### TASK BRIEF
Two lines in the data below mark the range: the one with "[endsWithCR]. exact Ed." and the one with "Forall (fun l => noLF l = true) M ->". Return both, along with every line between them, exactly.

### INFORMATION PROVIDED
(** * Daily reporter: deduplication, freshness and collection rules

    A shallow embedding of the TypeScript sources of the daily reporter
    (date parser, history store, similarity, URL normaliser, collector
    prompts, SDK executor, orchestrator) together with the properties that
    its specification states about them.

    Conventions.
    - A JavaScript string is the list of its UTF-16 code units ([jsstring]);
      [str "abc"] writes an ASCII literal.
    - A [Date] is [option Z]: [Some t] is the time value in milliseconds since
      the epoch, [None] is the Invalid Date (time value NaN).
    - What the JavaScript runtime provides (Date parsing and formatting, the
      WHATWG URL class, JSON.parse, toLowerCase) is a type-class parameter of
      the definitions that call it; [Reference] gives executable instances.
    - Code that can throw returns [option]: [None] is the exception. *)

From Stdlib Require Import PrimFloat.
From Stdlib Require Uint63.
From Stdlib Require Import Ascii String Qcanon.
From stdpp Require Import gmap strings sets numbers list.

Local Open Scope Z_scope.

#[local] Set Warnings "-clear-no-such-hyp".
#[local] Set Warnings "-register-all".

(* ===================================================================== *)
(** * Part I: definitions                                                 *)
(* ===================================================================== *)

(** ** JavaScript strings *)

Module JS.

Abbreviation jsstring := (list N).

Definition str (s : string) : jsstring :=
  N_of_ascii <$> list_ascii_of_string s.

(** Truthiness of a string value: every string but the empty one. *)
Definition truthy (s : jsstring) : bool :=
  match s with [] => false | _ => true end.

(** Truthiness of [string | null | undefined]. *)
Definition truthyOpt (o : option jsstring) : bool :=
  match o with Some s => truthy s | None => false end.

(** [a ?? b] on an optional value. *)
Definition nullish {A} (o : option A) (d : A) : A := default d o.

Fixpoint startsWith (p s : jsstring) : bool :=
  match p, s with
  | [], _ => true
  | c :: p', d :: s' => if decide (c = d) then startsWith p' s' else false
  | _ :: _, [] => false
  end.

(** [s.includes(p)] *)
Fixpoint includes (s p : jsstring) : bool :=
  startsWith p s ||
  match s with
  | [] => false
  | _ :: s' => includes s' p
  end.

Definition endsWith (p s : jsstring) : bool :=
  startsWith (reverse p) (reverse s).

(** [s.padStart(n, "0")] *)
Definition padStart0 (n : nat) (s : jsstring) : jsstring :=
  replicate (n - length s) 48%N ++ s.

Definition isDigit (c : N) : bool := bool_decide (48 ≤ c ≤ 57)%N.
Definition isUpper (c : N) : bool := bool_decide (65 ≤ c ≤ 90)%N.
Definition isLower (c : N) : bool := bool_decide (97 ≤ c ≤ 122)%N.
Definition isAlnum (c : N) : bool := isDigit c || isUpper c || isLower c.

(** White space and line terminators: the class [\s] and what [trim] strips. *)
Definition isSpace (c : N) : bool :=
  bool_decide (c ∈ [9; 10; 11; 12; 13; 32; 160; 5760; 8232; 8233; 8239; 8287;
                    12288; 65279]%N)
  || bool_decide (8192 ≤ c ≤ 8202)%N.

Fixpoint trimStart (s : jsstring) : jsstring :=
  match s with
  | c :: s' => if isSpace c then trimStart s' else s
  | [] => []
  end.
Definition trimEnd (s : jsstring) : jsstring := reverse (trimStart (reverse s)).
Definition trim (s : jsstring) : jsstring := trimEnd (trimStart s).

(** [parseInt(s, 10)] on a string of decimal digits. *)
Definition parseDigits (s : jsstring) : Z :=
  foldl (λ acc c, 10 * acc + (Z.of_N c - 48)) 0 s.

End JS.
Export JS.

(** ** Regular expressions

    The patterns of the sources are regular-expression literals; they are
    embedded as syntax trees and run by a backtracking matcher that follows
    the ECMAScript semantics for the constructs the sources use (literals,
    classes, sequence, alternative, greedy and lazy star, capture groups, the
    end anchor, and the [i] flag on ASCII letters). *)

Module RegExp.

(** A character class: code-unit ranges, possibly complemented. *)
Record cset := CSet { cs_neg : bool; cs_ranges : list (N * N) }.
(** One carriage return dropped from a line that does not end with two
    leaves a line that does not end with one. *)
Lemma dropCR_endsWithCR l :
  endsWithTwoCR l = false -> endsWithCR (dropCR l) = false.
Proof.
  induction l as [|c l IH]; intros He; [reflexivity|].
  destruct l as [|d l].
  - cbn [dropCR]. destruct (Ascii.eqb c CR) eqn:Ec; [reflexivity|].
    cbn [endsWithCR]. exact Ec.
  - rewrite dropCR_cons. destruct l as [|e l].
    + cbn [endsWithTwoCR] in He. cbn [dropCR].
      destruct (Ascii.eqb d CR) eqn:Ed.
      * cbn [endsWithCR]. now destruct (Ascii.eqb c CR).
      * cbn [endsWithCR]. exact Ed.
    + assert (He' : endsWithTwoCR (String d (String e l)) = false)
        by exact He.
      specialize (IH He'). rewrite dropCR_cons in IH |- *.
      exact IH.
Qed.

Lemma map_dropCR_id L :
  Forall (fun l => endsWithCR l = false) L -> dropCR <$> L = L.
Proof.
  induction L as [|x L IH]; intros Hall; [reflexivity|].
  inversion Hall as [|? ? Hx HL]; subst.
  cbn [fmap list_fmap]. now rewrite (dropCR_id _ Hx), (IH HL).
Qed.

(** A line the filter reproduces: no line feed inside, short enough for
    the scanner, not ending in a carriage return, not a fence line. *)
Lemma removeCodeBlocks_Join M :
  Forall (fun l => noLF l = true) M ->
  Forall (fun l => isShort l = true) M ->
  Forall (fun l => endsWithCR l = false) M ->
  Forall (fun l => isFence l = false) M ->
  removeLastEmpty M = M ->
  removeCodeBlocks (Join_nl M) = Join_nl (stripEmpty M).
Proof.
  intros Hn Hs Hc Hf Hr. unfold removeCodeBlocks, ScanTokens.
  rewrite (rawLines_Join M Hn Hr), (takeShort_all M Hs), (map_dropCR_id M Hc).
  rewrite removeLoop_kept, (keptLoop_no_fence M Hf).
  now apply TrimRight_nl_unlines.
Qed.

### WRITTEN ANSWER
      * cbn [endsWithCR]. exact Ed.
    + assert (He' : endsWithTwoCR (String d (String e l)) = false)
        by exact He.
      specialize (IH He'). rewrite dropCR_cons in IH |- *.
      exact IH.
Qed.

Lemma map_dropCR_id L :
  Forall (fun l => endsWithCR l = false) L -> dropCR <$> L = L.
Proof.
  induction L as [|x L IH]; intros Hall; [reflexivity|].
  inversion Hall as [|? ? Hx HL]; subst.
  cbn [fmap list_fmap]. now rewrite (dropCR_id _ Hx), (IH HL).
Qed.

(** A line the filter reproduces: no line feed inside, short enough for
    the scanner, not ending in a carriage return, not a fence line. *)
Lemma removeCodeBlocks_Join M :
  Forall (fun l => noLF l = true) M ->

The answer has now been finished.